Commercial construction is going green. The market for sustainable products, practices, and processes in the building industry is being bolstered by public awareness and supported by increased legislation—and it’s creating new opportunities for construction companies who are eager to meet the rising demands from customers for eco-friendly building materials and techniques.
Take a look at three green construction trends that are sure to shape the future of commercial building:
1) LEED CERTIFICATION
Leadership in Energy and Environmental Design (LEED) is the world’s most widely used green building rating system, devised by the US Green Building Council (USGBC) to evaluate the environmental performance of a building and encourage market transformation toward sustainable design. There are nearly 80,000 projects participating in LEED across 162 countries, including more than 32,500 certified commercial projects. Around 1.85 million square feet are being certified daily, meaning they’re sufficiently resource-efficient, using less water and energy, and reducing greenhouse gas emissions.
Studies support that LEED-certified construction results in significant advantages for both builders and commercial businesses. Consider these statistics from a USGBC study from Booz Allen Hamilton:
The construction of LEED-certified buildings accounted for about 40% of green construction’s overall contribution to GDP in 2015.
LEED will directly contribute $29.8 billion to GDP by 2018.
From 2015 – 2018, LEED-certified buildings are estimated to save as much as:
$1.2 billion in energy savings
$715.3 million in maintenance savings
$149.5 million in water savings
$54.2 million in waste savings
2) HUMAN- AND ECO-FRIENDLY BUILDING MATERIALS
Volatile organic compounds (VOCs) are contained in many building products, such as paint, drywall, furniture, and carpeting. These can become vapors or gases and harm our air quality. Short-term exposure to these airborne chemicals can cause headaches, dizziness, and eye and respiratory tract irritation. Long-term exposure can affect the function of organs and the central nervous system.
As a result, more builders and commercial clients are choosing materials that either don’t contain VOCs or that carry low levels, such as low-VOC paints. Both Environmental Product Declarations (EPDs), which disclose a building product’s list of ingredients and their health effects, and Health Product Declarations (HPDs), which focus on the environmental impacts of a building product throughout its lifecycle, are helping consumers make informed product choices.

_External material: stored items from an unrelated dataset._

(** [dict[key]]. *)
Definition getitem {V} (d : gmap string V) (key : string) : result V :=
  match d !! key with
  | Some v => Ok v
  | None => Raise (KeyError key)
  end.

(** [seq[-k]] for [k >= 1] on a sequence (pandas [.iloc[-k]]). *)
Definition iloc_neg {A} (l : list A) (k : nat) : result A :=
  match nth_error (rev l) (Nat.pred k) with
  | Some a => Ok a
  | None => Raise IndexError
  end.

(** [s.upper()], on ASCII letters; other bytes are left as they are. *)
Definition upper_char (c : ascii) : ascii :=
  let n := nat_of_ascii c in
  if (97 <=? n)%nat && (n <=? 122)%nat then ascii_of_nat (n - 32) else c.

Fixpoint upper (s : string) : string :=
  match s with
  | EmptyString => EmptyString
  | String c rest => String (upper_char c) (upper rest)
  end.

(** [s.split(sep)] for a one-character separator. *)
Fixpoint split (sep : ascii) (s : string) : list string :=
  match s with
  | EmptyString => [EmptyString]
  | String c rest =>
      if Ascii.eqb c sep then EmptyString :: split sep rest
      else match split sep rest with
           | h :: t => String c h :: t
           | [] => [String c EmptyString]
           end
  end.

Definition is_space (c : ascii) : bool :=
  let n := nat_of_ascii c in
  (n =? 32)%nat || ((9 <=? n)%nat && (n <=? 13)%nat).

Definition is_digit (c : ascii) : bool :=
  let n := nat_of_ascii c in (48 <=? n)%nat && (n <=? 57)%nat.

Definition digit_val (c : ascii) : Z := Z.of_nat (nat_of_ascii c - 48).

Fixpoint lstrip (l : list ascii) : list ascii :=
  match l with
  | c :: rest => if is_space c then lstrip rest else l
  | [] => []
  end.

Definition strip (l : list ascii) : list ascii :=
  rev (lstrip (rev (lstrip l))).

(** Decimal digits, single underscores allowed between two digits. *)
Fixpoint digits (acc : Z) (after_digit : bool) (l : list ascii) : option Z :=
  match l with
  | [] => if after_digit then Some acc else None
  | c :: rest =>
      if is_digit c then digits (10 * acc + digit_val c) true rest
      else if Ascii.eqb c "_" && after_digit then
        match rest with
        | d :: _ => if is_digit d then digits acc false rest else None
        | [] => None
        end
      else None
  end.

(** [int(s)] on an ASCII string: blanks stripped, optional sign,
    decimal digits. *)
Definition int_of_str (s : string) : result Z :=
  let l := strip (list_ascii_of_string s) in
  let '(neg, l) :=
    match l with
    | c :: rest =>
        if Ascii.eqb c "-" then (true, rest)
        else if Ascii.eqb c "+" then (false, rest)
        else (false, l)
    | [] => (false, l)
    end in
  match digits 0 false l with
  | Some n => Ok (if neg then - n else n)
  | None => Raise (ValueError "invalid literal for int() with base 10")
  end.

(** The format [{x:.2f}]: sign, integer part, two decimals, the value
    rounded half to even on its second decimal. *)
Definition format_2f (x : Q) : string :=
  let n := Z.to_N (round_half_even (Qabs x * 100)) in
  let frac := (n mod 100)%N in
  (if ltb x 0 then "-" else "")
  ++ pretty (n / 100)%N ++ "."
  ++ (if (frac <? 10)%N then "0" else "") ++ pretty frac.

End Py.

(** [x ← m; k] is stdpp's bind notation, here on [Py.result]. *)
#[global] Instance result_ret : MRet Py.result := @Py.Ok.
#[global] Instance result_bind : MBind Py.result :=
fun A B k m => Py.bind m k.

(** Every engine module defines the same three-argument helper. *)
Definition clamp (x lo hi : Q) : Q := Py.max lo (Py.min hi x).

(* ------------------------------------------------------------------ *)
(** ** Floats with their special values

    Cells of a pandas column and results of numpy reductions: a rational,
    an infinity, or NaN.  Zero is unsigned, so [x / 0] takes the sign of
    [x]. *)
Module Fl.

Inductive t : Type :=
| Fin (q : Q)
| PInf
| NInf
| NaN.

Definition is_nan (x : t) : bool :=
  match x with NaN => true | _ => false end.

Definition neg (x : t) : t :=
  match x with
  | Fin q => Fin (- q)
  | PInf => NInf
  | NInf => PInf
  | NaN => NaN
  end.

Definition add (x y : t) : t :=
  match x, y with
  | NaN, _ | _, NaN => NaN
  | PInf, NInf | NInf, PInf => NaN
  | PInf, _ | _, PInf => PInf
  | NInf, _ | _, NInf => NInf
  | Fin a, Fin b => Fin (a + b)
  end.

Definition sub (x y : t) : t := add x (neg y).

(** An infinity of the sign of [q] for [q <> 0]; NaN for [q = 0]. *)
Definition inf_times (positive : bool) (q : Q) : t :=
  match (0 ?= q)%Q with
  | Eq => NaN
  | Lt => if positive then PInf else NInf
  | Gt => if positive then NInf else PInf
  end.

Definition mul (x y : t) : t :=
  match x, y with
  | NaN, _ | _, NaN => NaN
  | Fin a, Fin b => Fin (a * b)
  | PInf, PInf | NInf, NInf => PInf
  | PInf, NInf | NInf, PInf => NInf
  | PInf, Fin q | Fin q, PInf => inf_times true q
  | NInf, Fin q | Fin q, NInf => inf_times false q
  end.

Definition div (x y : t) : t :=
  match x, y with
  | NaN, _ | _, NaN => NaN
  | Fin a, Fin b =>
      if Qeq_bool b 0 then inf_times true a else Fin (a / b)
  | Fin _, PInf | Fin _, NInf => Fin 0
  | PInf, Fin b => if Py.ltb b 0 then NInf else PInf
  | NInf, Fin b => if Py.ltb b 0 then PInf else NInf
  | _, _ => NaN
  end.

Definition abs (x : t) : t :=
  match x with
  | Fin q => Fin (Qabs q)
  | PInf | NInf => PInf
  | NaN => NaN
  end.

(** [x < y] and [x <= y]; false as soon as one side is NaN. *)
Definition ltb (x y : t) : bool :=
  match x, y with
  | NaN, _ | _, NaN => false
  | Fin a, Fin b => Py.ltb a b
  | NInf, NInf | PInf, _ => false
  | NInf, _ | _, PInf => true
  | Fin _, NInf => false
  end.

Definition leb (x y : t) : bool :=
  match x, y with
  | NaN, _ | _, NaN => false
  | Fin a, Fin b => Py.leb a b
  | NInf, _ | _, PInf => true
  | _, _ => false
  end.

(** [np.maximum] on two numbers. *)
Definition max (x y : t) : t := if ltb x y then y else x.

(** [x <= 0], as a proposition. *)
Definition nonpos (x : t) : Prop :=
  match x with
  | Fin q => (q <= 0)%Q
  | NInf => True
  | PInf | NaN => False
  end.

(** [0 < x], as a proposition. *)
Definition positive (x : t) : Prop :=
  match x with
  | Fin q => (0 < q)%Q
  | PInf => True
  | NInf | NaN => False
  end.

End Fl.

(* ------------------------------------------------------------------ *)
(** ** Python floats as IEEE 754 binary64

    The operations are those of the standard library's specification of
    binary64 ([SpecFloat]), rounding to nearest, ties to even. *)
Module F64.

Definition prec : Z := 53.
Definition emax : Z := 1024.

Definition t : Type := spec_float.

(** [float(n)]; exact for [|n| <= 2^53]. *)
Definition of_Z (n : Z) : t := binary_normalize prec emax n 0 false.

Definition mul (x y : t) : t := SFmul prec emax x y.

(** [x / y] for a divisor other than zero. *)
Definition div (x y : t) : t := SFdiv prec emax x y.

Definition neg (x : t) : t := SFopp x.

(** [|x|] for a finite [x] other than zero. *)
Definition magnitude (m : positive) (e : Z) : Q := (inject_Z (Zpos m) * 2 ^ e)%Q.

(** The number a float stands for; the sign of a zero is dropped. *)
Definition value (x : t) : Fl.t :=
  match x with
  | S754_zero _ => Fl.Fin 0
  | S754_infinity s => if s then Fl.NInf else Fl.PInf
  | S754_nan => Fl.NaN
  | S754_finite s m e => Fl.Fin (if s then - magnitude m e else magnitude m e)
  end.

(** The format [{x:.2f}] on a float: the sign bit shows even on a zero. *)
Definition format_2f (x : t) : string :=
  match x with
  | S754_nan => "nan"
  | S754_infinity s => if s then "-inf" else "inf"
  | S754_zero s => (if s then "-" else "") ++ "0.00"
  | S754_finite s m e =>
      (if s then "-" else "") ++ Py.format_2f (magnitude m e)
  end.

What’s more, according to ConstructConnect.com, the production of concrete and steel is hard on the environment, accounting for up to 15% of the global greenhouse gas emissions annually. While manufacturing processes can be changed, builders are increasingly looking at more environmentally friendly alternatives that are made from renewable resources or are recyclable at the end of their life, such as various mass timber products.